Stored data:
▬▬▬▬▬▬▬▬▬▬

Definition refresh_result_text (r : result manager_error Z) : result string Z :=
  match r with Ok v => Ok v | Err e => Err (manager_error_text e) end.

(** The manager as handler: its answers are the results of the finished refresh
    calls of a reachable system. *)
#[export] Instance manager_handler (s : system) (Hr : reachable s) : ConfigHandler.
Proof.
  refine {|
    handler_answer q r := exists i r', refreshers s !! i = Some (RDone q r') /\ r = refresh_result_text r';
    version_applied v := initialized (mgr s) = true /\ v <= version (mgr s)
  |}.
  intros q v (i & [v'|e] & Hi & Hv); simplify_eq/=.
  pose proof (Forall_lookup_1 _ _ _ _ (inv_refresh _ (reachable_inv s Hr)) Hi) as (? & ? & ?).
  done.
Defined.

(** ** Lemmas *)

(** Durations that can be doubled: up to 146 years. *)
Definition half_range : Z := 2 ^ 62 - 1.

Definition options_ok (o : presenceLoopOptions) : Prop :=
  0 < initialBackoff o <= maxBackoff o /\ 0 < stableConnectionDuration o /\
  maxBackoff o <= half_range.

Lemma normalize_options_ok o :
  initialBackoff o <= half_range -> maxBackoff o <= half_range ->
  options_ok (normalize_options o).
Proof.
  intros Hi Hm. unfold options_ok, normalize_options. simpl.
  unfold presenceInitialReconnectBackoff, presenceMaxReconnectBackoff,
    presenceStableConnectionDuration, presenceReadTimeout, Second, half_range in *.
  zcase; lia.
Qed.

(** A jitter hook that respects its contract: a value in [0, backoff]. *)
Definition jitter_ok (t : loop_turn) : Prop := forall b, 0 < b -> 0 <= t_jitter t b <= b.

Lemma loop_turn_step_bounds o b t :
  options_ok o -> initialBackoff o <= b <= maxBackoff o -> jitter_ok t ->
  match loop_turn_step o b t with
  | Returned None => True
  | Returned (Some w) => initialBackoff o <= w <= maxBackoff o
  | Next w b' =>
      initialBackoff o <= w <= maxBackoff o /\ initialBackoff o <= b' <= maxBackoff o
  end.
Proof.
  intros ([Hi Him] & _ & Hmax) Hb Hj. unfold loop_turn_step.
  destruct (t_done_before t); [done|]. destruct (t_done_after t); [done|].
  set (b1 := if _ <=? _ then _ else _).
  assert (initialBackoff o <= b1 <= maxBackoff o) as Hb1 by (unfold b1; zcase; lia).
  clearbody b1. cbn zeta. specialize (Hj b1 ltac:(lia)).
  rewrite (i64_id (b1 + _)) by (unfold in_i64, minInt64, maxInt64, two63, half_range in *; lia).
  rewrite (i64_id (b1 * 2)) by (unfold in_i64, minInt64, maxInt64, two63, half_range in *; lia).
  destruct (t_slept t); simpl; zcase; lia.
Qed.

Lemma run_turns_bounds o ts : options_ok o -> forall b,
  initialBackoff o <= b <= maxBackoff o -> Forall jitter_ok ts ->
  let '(ws, b') := run_turns o b ts in
  Forall (fun w => initialBackoff o <= w <= maxBackoff o) ws /\
  (forall b'', b' = Some b'' -> initialBackoff o <= b'' <= maxBackoff o).
Proof.
  intros Ho. induction ts as [|t ts IH]; intros b Hb Hj; simpl; [naive_solver|].
  inversion Hj as [|? ? Ht Hts]; subst.
  pose proof (loop_turn_step_bounds o b t Ho Hb Ht) as Hstep.
  destruct (loop_turn_step o b t) as [[w|]|w b1].
  - split; [constructor; [done|constructor]|done].
  - split; [constructor|done].
  - destruct Hstep as [Hw Hb1]. specialize (IH b1 Hb1 Hts).
    destruct (run_turns o b1 ts) as [ws b']. destruct IH. split; [by constructor|done].
Qed.

(** A turn that ends early neither shortens nor resets the backoff. *)
Definition failing_turn (o : presenceLoopOptions) (t : loop_turn) : Prop :=
  t_done_before t = false /\ t_done_after t = false /\ t_slept t = true /\
  t_connectedFor t < stableConnectionDuration o.

Lemma run_turns_failing o ts : options_ok o -> Forall (failing_turn o) ts -> forall b,
  initialBackoff o <= b <= maxBackoff o ->
  (run_turns o b ts).2 = Some (Z.min (maxBackoff o) (b * 2 ^ Z.of_nat (length ts))).
Proof.
  intros ([Hi Him] & Hst & Hmax). induction 1 as [|t ts (Hd & Hd' & Hs & Hc) _ IH]; intros b Hb.
  - simpl. rewrite Z.mul_1_r. f_equal. lia.
  - cbn [run_turns]. unfold loop_turn_step. rewrite Hd, Hd', Hs. cbn [negb].
    destruct (Z.leb_spec (stableConnectionDuration o) (t_connectedFor t)); [lia|].
    set (b1 := if b <? maxBackoff o then _ else b).
    assert (b1 = Z.min (maxBackoff o) (b * 2)) as Hb1.
    { unfold b1. rewrite i64_id by (unfold in_i64, minInt64, maxInt64, two63, half_range in *; lia).
      zcase; lia. }
    specialize (IH b1 ltac:(lia)). cbn zeta. fold b1.
    destruct (run_turns o b1 ts) as [ws b']. simpl in *. rewrite IH, Hb1. f_equal.
    cbn [length]. rewrite Nat2Z.inj_succ, Z.pow_succ_r by lia.
    pose proof (Z.pow_pos_nonneg 2 (Z.of_nat (length ts)) ltac:(lia) ltac:(lia)). nia.
Qed.

Section Acks.
Context `{ConfigHandler}.

(** Every answer in the events is one the handler can give. *)
Definition event_ok (ev : presence_event) : Prop :=
  match ev with
  | EvMessage m answer _ => handler_answer (smVersion m) answer
  | EvReadError _ => True
  end.

Definition ack_justified (evs : list presence_event) (ack : PresenceClientMessage) : Prop :=
  cmType ack = "config_applied" /\ version_applied (cmVersion ack) /\
  exists m answer write, EvMessage m answer write ∈ evs /\ smType m = "config_changed" /\
    0 <= smVersion m <= cmVersion ack.

Lemma ack_justified_cons ev evs ack : ack_justified evs ack -> ack_justified (ev :: evs) ack.
Proof.
  intros (Ht & Ha & m & an & wr & Hin & Hm). split_and!; [done..|].
  exists m, an, wr. split; [by right|done].
Qed.

Lemma message_loop_justified evs :
  Forall event_ok evs -> Forall (ack_justified evs) (message_loop true evs).1.
Proof.
  induction 1 as [|ev evs Hev _ IH]; [constructor|].
  assert (Forall (ack_justified (ev :: evs)) (message_loop true evs).1) as IH'.
  { eapply Forall_impl; [exact IH|]. eauto using ack_justified_cons. }
  destruct ev as [e|m answer write]; cbn [message_loop]; [constructor|].
  case_bool_decide as Ht; [|done]. cbn [negb].
  destruct (Z.ltb_spec (smVersion m) 0); [done|].
  destruct answer as [v|e]; [|done]. destruct (Z.ltb_spec v (smVersion m)); [done|].
  destruct write as [u|e]; [|constructor].
  destruct (message_loop true evs) as [acks r]. simpl in *. constructor; [|done].
  split_and!; [done| |].
  - simpl. by eapply handler_sound.
  - exists m, (Ok v), (Ok u). split; [left|]. simpl. auto with lia.
Qed.
End Acks.

Lemma message_loop_count h evs :
  (length (message_loop h evs).1 <=
   length (List.filter (fun ev => match ev with
     | EvMessage m _ _ => bool_decide (smType m = "config_changed")
     | _ => false end) evs))%nat.
Proof.
  induction evs as [|[e|m answer write] evs IH]; simpl; [lia|lia|].
  case_bool_decide; [|done]. simpl.
  destruct h; simpl; [|lia]. destruct (smVersion m <? 0); [lia|].
  destruct answer as [v|]; [|lia]. destruct (v <? smVersion m); [lia|].
  destruct write; simpl; [|lia]. destruct (message_loop true evs). simpl in *. lia.
Qed.

(** ** Properties *)

(** Reconnecting neither spins nor stalls: with any jitter hook that stays
    in [0, backoff], every wait of the loop lies between the initial and the
    maximal backoff of the normalised options, however connections behave. *)
Theorem reconnect_waits_bounded (o : presenceLoopOptions) (ts : list loop_turn)
    (Hi : initialBackoff o <= half_range) (Hm : maxBackoff o <= half_range)
    (Hj : Forall jitter_ok ts) :
  Forall (fun w => initialBackoff (normalize_options o) <= w <= maxBackoff (normalize_options o))
    (runPresenceLoop o ts).1.
Proof.
  pose proof (normalize_options_ok o Hi Hm) as Ho. unfold runPresenceLoop.
  pose proof (run_turns_bounds _ ts Ho (initialBackoff (normalize_options o)) ltac:(destruct Ho; lia) Hj).
  destruct (run_turns _ _ ts). naive_solver.
Qed.

(** Backoff is exponential: after [k] consecutive connections that fail
    before the stable duration the backoff is [min max (initial * 2^k)], and one
    stable connection brings the next wait back to the initial backoff plus its
    jitter. *)
Theorem reconnect_backoff_exponential (o : presenceLoopOptions) (ts : list loop_turn)
    (Ho : options_ok o) (Hts : Forall (failing_turn o) ts) :
  (run_turns o (initialBackoff o) ts).2 =
    Some (Z.min (maxBackoff o) (initialBackoff o * 2 ^ Z.of_nat (length ts))) /\
  forall b t, jitter_ok t -> t_done_before t = false -> t_done_after t = false ->
    t_slept t = true -> stableConnectionDuration o <= t_connectedFor t ->
    exists b', loop_turn_step o b t =
      Next (Z.min (maxBackoff o) (initialBackoff o + t_jitter t (initialBackoff o))) b'.
Proof.
  split; [apply run_turns_failing; [done..|]; destruct Ho; lia|].
  intros b t Hj Hd Hd' Hs Hst. destruct Ho as ([Hi Him] & _ & Hmax).
  unfold loop_turn_step. rewrite Hd, Hd', Hs.
  destruct (Z.leb_spec (stableConnectionDuration o) (t_connectedFor t)); [|lia]. cbn zeta. cbn [negb].
  specialize (Hj (initialBackoff o) Hi).
  rewrite (i64_id (_ + _)) by (unfold in_i64, minInt64, maxInt64, two63, half_range in *; lia).
  eexists. f_equal. zcase; lia.
Qed.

▬▬▬▬▬▬▬▬▬▬

• Task to complete: Copy, exactly and only, the lines above that begin with the one containing "let '(ws, b') := run_turns o b ts in" and finish with the one containing "t_done_before t = false /\".

• Solved exercise:
  let '(ws, b') := run_turns o b ts in
  Forall (fun w => initialBackoff o <= w <= maxBackoff o) ws /\
  (forall b'', b' = Some b'' -> initialBackoff o <= b'' <= maxBackoff o).
Proof.
  intros Ho. induction ts as [|t ts IH]; intros b Hb Hj; simpl; [naive_solver|].
  inversion Hj as [|? ? Ht Hts]; subst.
  pose proof (loop_turn_step_bounds o b t Ho Hb Ht) as Hstep.
  destruct (loop_turn_step o b t) as [[w|]|w b1].
  - split; [constructor; [done|constructor]|done].
  - split; [constructor|done].
  - destruct Hstep as [Hw Hb1]. specialize (IH b1 Hb1 Hts).
    destruct (run_turns o b1 ts) as [ws b']. destruct IH. split; [by constructor|done].
Qed.

(** A turn that ends early neither shortens nor resets the backoff. *)
Definition failing_turn (o : presenceLoopOptions) (t : loop_turn) : Prop :=
  t_done_before t = false /\ t_done_after t = false /\ t_slept t = true /\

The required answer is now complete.